> Dataset records:
(** The command line of [l'] asks for nothing else than what [l] created. *)
Definition agrees (l l' : t Rng) : Prop :=
  (_cipherFromCommandLine l' = None ∨ _cipherFromCommandLine l' = Some (chosen_cipher l))
  ∧ (_missingBlockIsIntegrityViolationFromCommandLine l' = None
     ∨ _missingBlockIsIntegrityViolationFromCommandLine l' =
         Some (CryConfigCreator._generateMissingBlockIsIntegrityViolation (_missingBlockIsIntegrityViolationFromCommandLine l))).
Lemma agrees_checks l l' id key clientId : agrees l l' →
  _checkCipher l' (created_config l id key clientId) = Ok tt
  ∧ _checkMissingBlocksAreIntegrityViolations l' (created_config l id key clientId) clientId = Ok tt.
Proof.
  intros [Hc Hm]. split.
  - unfold _checkCipher. destruct Hc as [-> | ->]; [done|]. simpl. by rewrite decide_False by tauto.
  - unfold _checkMissingBlocksAreIntegrityViolations. simpl. unfold CryConfigCreator._generateExclusiveClientId.
    destruct (CryConfigCreator._generateMissingBlockIsIntegrityViolation _); simpl;
      destruct Hm as [-> | ->]; repeat (case_decide; try (by destruct_and!)); done.
Qed.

> What to work on:
Reproduce every line of the listing above in which the string "destruct" appears.

> Output:
  - unfold _checkCipher. destruct Hc as [-> | ->]; [done|]. simpl. by rewrite decide_False by tauto.
    destruct (CryConfigCreator._generateMissingBlockIsIntegrityViolation _); simpl;
      destruct Hm as [-> | ->]; repeat (case_decide; try (by destruct_and!)); done.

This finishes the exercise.